* _What you will do_
Only those lines in the data below from the line containing "exists (S j)." through the line containing "intros Hl Hr", both included, should be restated word for word.

━━━━━━━━━━━━━━━━━━━━━━━━━━━━━━

(* ===== verification/HistoryKeep.v ===== *)
(** * What the byte limit of the scrollback drops

    [retention] says exactly what a history keeps of its lines when a row is
    added: the fewest oldest lines go that have to, and a single unfinished line
    that is too large by itself is cut down, row by row, to half of the limit.
    The lemmas show that [push_row] does this. *)

From Stdlib Require Import NArith Bool.
From S2P Require Import Prelude Cell Screen History HistoryRows HistoryInv.

Section Keep.
Context `{P : Platform}.

(** The bytes owned by the cells of rows, and the charge of a line without its
    [i] oldest rows and without spare capacity. *)
Definition rows_owned (rs : list ScreenRow) : N := foldl (fun n row => usize_add n (owned_charge (row_cells row))) 0%N rs.
Definition cost_without (l : LogicalLine) (i : nat) : N :=
  compact_line_charge (N.of_nat (length (line_cells l) - row_start (row_ends l) i)) (N.of_nat (length (row_ends l) - i))
    (cell_owned_bytes l - rows_owned (take i (line_rows l))).

(** The lines right after a row was added to the open line. *)
Definition grown (row : ScreenRow) (s : Scrollback) : list LogicalLine :=
  let s1 := with_open_line (s <| screen_row_origin := u64_add (screen_row_origin s) 1 |>) in
  match list.last (lines s1) with
  | Some l => take (length (lines s1) - 1) (lines s1) ++ [append_row row (limit_bytes s1) (fst <$> active_oversize_line s1) l]
  | None => []
  end.

(** [shrink_to_fit] leaves no spare capacity. *)
Definition shrinks_exactly : Prop := forall cap len, vec_shrunk cap len = len.

Definition cut_down (limit : N) (open : LogicalLine) (r : nat) : Prop :=
  1 <= r <= physical_rows open /\
  (shrinks_exactly -> (forall i, 1 <= i < r -> (limit / 2 < cost_without open i)%N) /\ (r = physical_rows open \/ (cost_without open r <= limit / 2)%N)).

(** With [j] the fewest oldest lines to drop: the rest fits and is kept as it
    is, or it is one open line above the limit, of which the oldest rows go. *)
Definition retention (limit : N) (ls : list LogicalLine) (s' : Scrollback) : Prop :=
  exists j, (forall i, i < j -> (limit < total_charge (drop i ls))%N) /\
    ((total_charge (drop j ls) <= limit)%N /\ lines s' = drop j ls \/
     exists open r, drop j ls = [open] /\ hard_break open = false /\ (limit < line_charged open)%N /\
       cut_down limit open r /\ rows_of s' = drop r (line_rows open)).
Fixpoint retained (rs : list ScreenRow) (s s' : Scrollback) : Prop :=
  match rs with
  | [] => s' = s
  | row :: rs' => exists s1, push_row row s = Some s1 /\
      (if (limit_bytes s =? 0)%N then lines s1 = [] else retention (limit_bytes s) (grown row s) s1) /\ retained rs' s1 s'
  end.

(** ** Complete lines *)
Lemma evict_loop_least ls s :
  lines s = ls -> charged_bytes s = total_charge ls -> closed_but_last ls ->
  exists j, lines (evict_loop ls s) = drop j ls /\ charged_bytes (evict_loop ls s) = total_charge (drop j ls) /\
    limit_bytes (evict_loop ls s) = limit_bytes s /\ (forall i, i < j -> (limit_bytes s < total_charge (drop i ls))%N) /\
    ((total_charge (drop j ls) <= limit_bytes s)%N \/ exists open, drop j ls = [open] /\ hard_break open = false /\ (limit_bytes s < line_charged open)%N).
Proof.
  revert s. induction ls as [|l ls IH]; intros s Hls Hch Hcl; cbn [evict_loop].
  - exists 0. rewrite Hls. split_and!; try done; [lia|]. left. change (total_charge (drop 0 [])) with 0%N. lia.
  - destruct (_ <=? _)%N eqn:E; bools.
    { exists 0. rewrite Hls. split_and!; try done; [lia|]. left. cbn [drop]. lia. }
    destruct (hard_break l) eqn:Eh; cbn [negb].
    + assert (total_charge (l :: ls) = line_charged l + total_charge ls)%N as Et by done.
      set (s1 := _ <| content_row_origin := _ |>). destruct (IH s1) as (j & A1 & A2 & A3 & A4 & A5); [done|unfold s1; cbn; lia|apply Hcl|].
      exists (S j). cbn [drop]. change (limit_bytes s1) with (limit_bytes s) in *. split_and!; try done. intros [|i] Hi; cbn [drop]; [lia|]. apply A4. lia.
    + exists 0. rewrite Hls. split_and!; try done; [lia|]. right. exists l. destruct ls as [|l2 ls]; [|by rewrite (proj1 Hcl) in Eh].
      destruct (total_one l) as [_ Et]. split_and!; [done..|lia].
Qed.

(** ** The rows of an open line *)
Context `{L : !PlatformLaws P}.

Lemma rows_owned_snoc rs row : rows_owned (rs ++ [row]) = usize_add (rows_owned rs) (owned_charge (row_cells row)).
Proof. unfold rows_owned. by rewrite foldl_app. Qed.

Lemma line_row_cells l rows e : line_ok l -> rows < physical_rows l -> row_ends l !! rows = Some e ->
  exists row, line_rows l !! rows = Some row /\ slice (line_cells l) (end_of 0 (row_ends l) rows) e = Some (row_cells row).
Proof.
  intros Hl Hr He. pose proof (line_physical_row_spec l rows Hl) as H. rewrite line_rows_lookup by done. unfold line_physical_row in H. rewrite He, row_start_end_of in H.
  destruct (slice _ _ _) as [cs|] eqn:E; [|done]. cbn [mbind option_bind] in H. rewrite line_rows_lookup in H by done. rewrite (proj2 (Nat.ltb_lt _ _) Hr) in *.
  eexists. split; [done|]. cbn in *. congruence.
Qed.

Lemma trim_loop_least fuel l target rows :
  line_ok l -> rows + fuel = physical_rows l ->
  exists rows', trim_loop fuel l target rows (end_of 0 (row_ends l) rows) (rows_owned (take rows (line_rows l))) =
      Some (rows', end_of 0 (row_ends l) rows', rows_owned (take rows' (line_rows l))) /\
    rows <= rows' <= physical_rows l /\ (forall i, rows <= i < rows' -> 1 <= i -> (target < cost_without l i)%N) /\
    (rows' = physical_rows l \/ (cost_without l rows' <= target)%N).
Proof.
  intros Hl. revert rows. induction fuel as [|fuel IH]; intros rows Hf; cbn [trim_loop].
  { exists rows. split_and!; [done|lia|lia|lia|left; lia]. }
  rewrite (proj2 (Nat.ltb_lt _ _)) by lia. cbn [negb]. rewrite <- row_start_end_of.
  change (compact_line_charge _ _ _) with (cost_without l rows).
  destruct (_ && _) eqn:E.
  - exists rows. rewrite row_start_end_of. bools. split_and!; [done|lia|lia|lia|right; lia].
  - pose proof Hl as [Hp _]. destruct (lookup_lt_is_Some_2 (row_ends l) rows) as [e He]; [lia|]. rewrite He. cbn [mbind option_bind].
    destruct (line_row_cells l rows e Hl ltac:(lia) He) as (row & Hrow & Hs). rewrite row_start_end_of, Hs. cbn [mbind option_bind].
    rewrite <- rows_owned_snoc, <- (take_S_r _ _ _ Hrow). assert (end_of 0 (row_ends l) (S rows) = e) as Ee by (cbn; by rewrite He). rewrite <- Ee.
    destruct (IH (S rows)) as (rows' & A1 & A2 & A3 & A4); [lia|]. exists rows'. split_and!; [done|lia|lia| |done].
    intros i Hi Hpos. destruct (decide (i = rows)) as [->|]; [|apply A3; lia]. apply andb_false_iff in E as [E|E]; [bools; lia|].
    apply orb_false_iff in E as [E _]. bools. lia.
Qed.

Lemma trim_front_least target l charged :
  shrinks_exactly -> line_ok l -> line_charge_ok l -> 1 <= physical_rows l -> (target < line_charged l)%N ->
  exists l' r ch, trim_front (physical_rows l) target l 0 charged = Some (l', r, ch) /\ 1 <= r <= physical_rows l /\
    (forall i, 1 <= i < r -> (target < cost_without l i)%N) /\ (r = physical_rows l \/ (cost_without l r <= target)%N).
Proof.
  intros Hx Hl Hc Hp Ht. destruct (physical_rows l) as [|n] eqn:En; [lia|]. cbn [trim_front]. rewrite En, (proj2 (N.ltb_lt _ _)) by done. cbn [andb Nat.ltb Nat.leb].
  destruct (trim_spec target l Hl Hc) as (k & l1 & Et & A1 & A2 & _ & A4 & _ & _ & _ & A8). rewrite Et. cbn [mbind option_bind].
  assert (1 <= k) as Hk by (apply A8; [done|lia]). rewrite (proj2 (Nat.eqb_neq k 0)) by lia.
  destruct (trim_loop_least (physical_rows l) l target 0 Hl) as (k' & B1 & B2 & B3 & B4); [lia|]. cbn [end_of] in B1. rewrite take_0 in B1. change (rows_owned []) with 0%N in B1.
  unfold trim_oldest_physical_rows_to in Et. rewrite B1 in Et. cbn [mbind option_bind] in Et.
  destruct (k' =? 0) eqn:E0; [injection Et as <- _; lia|]. destruct (_ || _ || _); [done|]. injection Et as -> El1.
  assert (line_charged l1 = cost_without l k) as Ec.
  { rewrite <- El1. cbn. unfold cost_without. unfold shrinks_exactly in Hx. rewrite !Hx. rewrite length_map, !length_drop. by destruct k. }
  assert ((target <? line_charged l1)%N && (0 <? physical_rows l1) = false) as Ef.
  { rewrite Ec. destruct B4 as [B4|B4]; [|by rewrite (proj2 (N.ltb_ge _ _)) by done]. replace (physical_rows l1) with 0 by lia. apply andb_false_r. }
  exists l1, k. eexists. split; [cbn [Nat.add]; destruct n; cbn [trim_front]; [|rewrite Ef]; done|]. rewrite En in *. split_and!; [lia|lia| |done]. intros i Hi. apply B3; lia.
Qed.

(** ** Enforcing the limit *)
Lemma trim_front_some target l charged l' r ch :
  trim_front (physical_rows l) target l 0 charged = Some (l', r, ch) -> line_ok l -> line_charge_ok l -> 1 <= physical_rows l -> (target < line_charged l)%N -> 1 <= r.
Proof.
  intros E Hl Hc Hp Ht. destruct (physical_rows l) as [|n] eqn:En; [lia|]. cbn [trim_front] in E. rewrite En, (proj2 (N.ltb_lt _ _)) in E by done. cbn [andb Nat.ltb Nat.leb] in E.
  destruct (trim_spec target l Hl Hc) as (k & l1 & Et & A1 & A2 & _ & A4 & _ & _ & _ & A8). rewrite Et in E. cbn [mbind option_bind] in E.
  assert (1 <= k) by (apply A8; [done|lia]). rewrite (proj2 (Nat.eqb_neq k 0)) in E by lia.
  destruct (trim_front_spec n target l1 (0 + k) (charged - (line_charged l - line_charged l1))%N A1 A2) as (l2 & k2 & ch2 & E2 & _); [lia|]. rewrite E in E2. injection E2 as _ -> _. lia.
Qed.

Lemma trim_open_line_cuts s l :
  line_good l -> lines s = [l] -> (limit_bytes s < line_charged l)%N ->
  exists s' r, trim_open_line l s = Some s' /\ cut_down (limit_bytes s) l r /\ rows_of s' = drop r (line_rows l).
Proof.
  intros (Hlo & Hlc & Hl1) Hls Hlt. assert (limit_bytes s / 2 <= limit_bytes s)%N as Hhalf by (apply N.Div0.div_le_upper_bound; lia).
  destruct (trim_front_spec (physical_rows l) (limit_bytes s / 2) l 0 (charged_bytes s)) as (l' & k & ch & E & _ & _ & B3 & B4 & _ & _ & _ & B9); [done..|].
  unfold trim_open_line. rewrite E. cbn [mbind option_bind Nat.add]. eexists _, k. split; [done|]. split.
  - assert (1 <= k) as Hk by (eapply (trim_front_some _ _ _ _ _ _ E); done || lia).
    split; [lia|]. intros Hx. destruct (trim_front_least (limit_bytes s / 2) l (charged_bytes s) Hx Hlo Hlc Hl1) as (l2 & r & ch2 & E2 & C1 & C2 & C3); [lia|].
    rewrite E in E2. injection E2 as _ -> _. done.
  - set (s1 := _ <| line_row_starts := _ |>). destruct (note_oversize_fields l' k s1) as (F1 & _). rewrite <- B3. unfold rows_of. destruct (physical_rows l' =? 0) eqn:Ez; bools; cbn; rewrite F1; unfold s1; cbn; rewrite Hls; cbn; [|apply app_nil_r].
    symmetry. apply nil_length_inv. rewrite B3, length_drop, length_line_rows. destruct Hlo as [<- _]. lia.
Qed.

Lemma enforce_limit_keeps s :
  coords_ok s -> charged_bytes s = total_charge (lines s) -> exists s', enforce_limit s = Some s' /\ retention (limit_bytes s) (lines s) s'.
Proof.
  intros Hc Hex. unfold enforce_limit, evict_complete_lines. destruct (evict_loop_spec (lines s) s eq_refl Hc) as ([Hg _ _ _ _] & _).
  destruct (evict_loop_least (lines s) s eq_refl Hex (co_closed _ Hc)) as (j & A1 & A2 & A3 & A4 & A5). rewrite A2, A3.
  destruct (_ <=? _)%N eqn:E; bools; [eexists; split; [done|]; exists j; split; [done|]; left; split; [lia|done]|].
  destruct A5 as [A5|(open & A5 & A6 & A7)]; [lia|]. rewrite A1, A5 in *. apply Forall_cons_iff in Hg as [Hg _].
  destruct (trim_open_line_cuts (evict_loop (lines s) s) open) as (s' & r & E' & Hr & Hrows); [done|done|by rewrite A3|]. rewrite A3 in Hr.
  exists s'. split; [done|]. exists j. split; [done|]. right. exists open, r. by rewrite A5.
Qed.

Lemma retention_lines limit ls s s' : lines s' = lines s -> retention limit ls s -> retention limit ls s'.
Proof. unfold retention, rows_of. by intros ->. Qed.

Lemma push_row_keeps row s :
  scrollback_ok s -> push_fits row s -> (limit_bytes s <> 0)%N -> exists s', push_row row s = Some s' /\ retention (limit_bytes s) (grown row s) s'.
Proof.
  intros [Hc Hex _] [Hmax Hfit] Hz. unfold push_row, grown, push_charge in *. cbn [limit_bytes set_field set_screen_row_origin] in *. rewrite (proj2 (N.eqb_neq _ _) Hz).
  set (s0 := set_screen_row_origin _ s) in *. destruct (with_open_line_spec s0) as (fr & l & Hx). rewrite (extends_last _ _ _ _ Hx) in *. cbn [mbind option_bind].
  pose proof (push_unlimited row s fr l Hc Hmax Hx) as H. cbv zeta in H. cbn [set_field] in H. fold s0 in H. set (l' := append_row row _ _ l) in *.
  set (s2 := replace_last l l' (with_open_line s0)) in *. destruct H as (H1 & _ & H3 & _ & _ & H6). destruct (enforce_limit_keeps s2 H1) as (s3 & -> & Hk); [by apply H6|].
  cbn [mbind option_bind]. eexists. split; [done|]. rewrite <- H3. eapply retention_lines; [|exact Hk]. by case_match.
Qed.
End Keep.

━━━━━━━━━━━━━━━━━━━━━━━━━━━━━━

* _Answer to the exercise_
      exists (S j). cbn [drop]. change (limit_bytes s1) with (limit_bytes s) in *. split_and!; try done. intros [|i] Hi; cbn [drop]; [lia|]. apply A4. lia.
    + exists 0. rewrite Hls. split_and!; try done; [lia|]. right. exists l. destruct ls as [|l2 ls]; [|by rewrite (proj1 Hcl) in Eh].
      destruct (total_one l) as [_ Et]. split_and!; [done..|lia].
Qed.

(** ** The rows of an open line *)
Context `{L : !PlatformLaws P}.

Lemma rows_owned_snoc rs row : rows_owned (rs ++ [row]) = usize_add (rows_owned rs) (owned_charge (row_cells row)).
Proof. unfold rows_owned. by rewrite foldl_app. Qed.

Lemma line_row_cells l rows e : line_ok l -> rows < physical_rows l -> row_ends l !! rows = Some e ->
  exists row, line_rows l !! rows = Some row /\ slice (line_cells l) (end_of 0 (row_ends l) rows) e = Some (row_cells row).
Proof.
  intros Hl Hr He. pose proof (line_physical_row_spec l rows Hl) as H. rewrite line_rows_lookup by done. unfold line_physical_row in H. rewrite He, row_start_end_of in H.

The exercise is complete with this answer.